Marius Borg Høiby estalla después de que se le niegue cambiar la cárcel por el palacio de Haakon y Mette-Marit: "Es absurdo e irracional"
El hijo de la princesa heredera de Noruega ha cargado contra el juez que le ha impedido dejar la prisión provisional mientras sale su sentencia.

No es habitual que Marius Borg Høiby hable en la prensa. Si lo ha hecho, se ha debido a situaciones límite, como cuando emitió un comunicado para confesar que era culpable de agredir a su exnovia y que tenía problemas con el alcohol y las drogas.
Aquello fue en 2024, y desde entonces ha sido detenido varias veces, juzgado por 40 delitos, y desde la víspera del comienzo del proceso judicial, permanece arrestado. Mientras espera sentencia, con una Fiscalía que ha pedido para él siete años y siete meses de cárcel y un acusado que acepta solo año y medio de cárcel, se ha llevado un varapalo y ha emitido una declaración.
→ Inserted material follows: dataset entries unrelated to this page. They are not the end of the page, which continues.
(** X10: Merging spans is idempotent, commutative and associative. *)
Theorem spanMerge_semilattice : forall a b c : Span,
    ErrorReport.spanMerge a a = a
    /\ ErrorReport.spanMerge a b = ErrorReport.spanMerge b a
    /\ ErrorReport.spanMerge a (ErrorReport.spanMerge b c)
       = ErrorReport.spanMerge (ErrorReport.spanMerge a b) c.
Proof.
  intros [sa ea] [sb eb] [sc ec]; unfold ErrorReport.spanMerge; simpl.
  repeat split; f_equal; lia.
Qed.

(* ================================================================== *)
(** * More on line spans *)

(** ** Prefixes and newline counts *)

Lemma substring_0_app_l : forall (a b : string) (n : nat),
    (n <= String.length a)%nat ->
    substring 0 n (a +:+ b) = substring 0 n a.
Proof.
  induction a as [| c a IH]; intros b n Hn; simpl in *.
  - replace n with 0%nat by lia. destruct b; reflexivity.
  - destruct n as [| n]; [reflexivity |]. rewrite IH by lia. reflexivity.
Qed.

Lemma substring_0_app_r : forall (a b : string) (n : nat),
    substring 0 (String.length a + n) (a +:+ b) = a +:+ substring 0 n b.
Proof.
  induction a as [| c a IH]; intros b n; simpl; [reflexivity |].
  now rewrite IH.
Qed.

Lemma count_newlines_app : forall a b : string,
    count_newlines (a +:+ b) = (count_newlines a + count_newlines b)%nat.
Proof.
  induction a as [| c a IH]; intros b; simpl; [reflexivity |].
  destruct (Ascii.eqb c newline); rewrite IH; reflexivity.
Qed.

Lemma count_newlines_prefix : forall (a : string) (n : nat),
    count_newlines a = 0%nat -> count_newlines (substring 0 n a) = 0%nat.
Proof.
  induction a as [| c a IH]; intros n H; simpl in *.
  - destruct n; reflexivity.
  - destruct n as [| n]; [reflexivity |]. simpl.
    destruct (Ascii.eqb c newline); [discriminate H | now apply IH].
Qed.

(** ** Spans of a layout, one after the other *)

Lemma spans_of_shift : forall ls off d,
    spans_of ls (off + d) = map (ErrorReport.shift d) (spans_of ls off).
Proof.
  induction ls as [| l ls IH]; intros off d; simpl; [reflexivity |].
  unfold ErrorReport.shift at 1; simpl. f_equal; [f_equal; lia |].
  rewrite <- IH. f_equal. lia.
Qed.

Lemma spans_of_cons : forall l ls off,
    spans_of (l :: ls) off
    = mkSpan off (off + Z.of_nat (String.length l))
        :: spans_of ls (off + Z.of_nat (String.length l) + 1).
Proof. reflexivity. Qed.

Lemma spans_of_app : forall l1 l2 off,
    l1 <> [] ->
    spans_of (l1 ++ l2) off
    = spans_of l1 off
        ++ spans_of l2 (off + Z.of_nat (String.length (join NL l1)) + 1).
Proof.
  induction l1 as [| l l1 IH]; intros l2 off H; [contradiction |].
  destruct l1 as [| l' l1].
  - reflexivity.
  - rewrite <- app_comm_cons, !(spans_of_cons l).
    rewrite <- (app_comm_cons (spans_of (l' :: l1) _)).
    f_equal. rewrite IH by discriminate.
    rewrite (join_cons2 NL l), !append_length.
    change (String.length NL) with 1%nat. do 2 f_equal. lia.
Qed.

Lemma split_lines_app : forall a b : string,
    split_lines (a +:+ NL +:+ b) = split_lines a ++ split_lines b.
Proof.
  induction a as [| c a IH]; intros b; [reflexivity |].
  cbn [String.append split_lines]. rewrite IH.
  destruct (Ascii.eqb c newline); [reflexivity |].
  destruct (split_lines_cons a) as (l & ls & E). now rewrite E.
Qed.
El varapalo recibido es que va a tener que seguir en prisión mientras llega la sentencia. Como señaló NRK, el Tribunal del Distrito de Oslo ha rechazado la petición del detenido de permanecer bajo custodia en Skaugum, residencia del príncipe heredero y por tanto el lugar en el que vive su familia.
Asimismo, Marius había declarado que necesitaba salir de allí porque tenía "muy poco contacto humano. Dos o tres visitas a la semana", y criticó la mala calidad del aire en la cárcel, lo que dificultaba las visitas de "alguien de su familia próxima". Es decir, de su madre.

El motivo por el que el juez Hans Nikolai Førde se ha negado es que considera que sigue habiendo riesgo de reincidencia. En concreto, el uso del teléfono móvil es uno de los motivos por el que puede haber riesgo de que el hijo de Mette-Marit de Noruega vuelva a quebrantar la orden de alejamiento.
La carta abierta del hijo de Mette-Marit de Noruega
En cuanto a la declaración, Marius ha enviado una carta al medio Nettavisen que ha comenzado con un: "a diferencia del resto de la población, me doy cuenta de que no cuento con seguridad jurídica en Noruega".

"Comparecí ante el Tribunal de Distrito de Oslo para explicar cómo es encontrarme bajo custodia en prisión. Todo esto ocurrió ante una sala abarrotada, con la prensa citando cada palabra. Obviamente, esto me resulta difícil y me supone una gran tensión mental. Tener que hablar así de asuntos que para la mayoría serían muy privados es terrible", ha añadido Marius, que ha destacado lo mucho que toda esta situación ha afectado a mi salud mental.
"Pasé por todo esto sin que se escuchara mi opinión sobre ningún punto. Me parece obvio que el juez ya había tomado una decisión antes de que yo pudiera decir lo que quería decir", expuso también el hijo de la princesa heredera.
"Tanto durante la audiencia principal de mi caso como durante las audiencias de hoy, he manifestado mi deseo de que mi familia se mantuviera al margen. En la audiencia de hoy, indiqué que quería pasar tiempo con un familiar que padece una enfermedad grave. Considero innecesaria la aclaración que el juez hace hincapié en que se trata de mi madre", expresó Marius, cuya progenitora sufre una fibrosis pulmonar que se ha acelerado en los últimos meses.
"Estoy detenido por riesgo de reincidencia tras violar la orden de alejamiento que tengo contra mi ex. La razón por la que no deberían permitirme estar detenido con una pulsera tobillera electrónica es que temen que me ponga en contacto con ella por teléfono o internet", manifestó.

Ante esto añade que "en la prisión de Oslo estoy aislado y prácticamente sin contacto social con otras personas. Esto se debe a que la fiscalía y el juez temen que mi ex reciba un mensaje de texto o una llamada mía. Es tan absurdo e irracional que no encuentro palabras para expresar mi frustración".
Finalmente señala que "casi sin excepción, mi ex ha sido quien me ha contactado primero o quien ha solicitado contacto. Para mí, es completamente impensable incumplir cualquier condición establecida en una orden de custodia con una tobillera electrónica".
Es decir, quiere dejar claro -siempre de acuerdo a su testimonio-, que su exnovia, a la que agredió y destrozó el piso, ha sido la que ha querido seguir contactando con él. Quejas y lamentos aparte, a Marius no le queda más remedio que seguir una prisión mientras se dicta sentencia.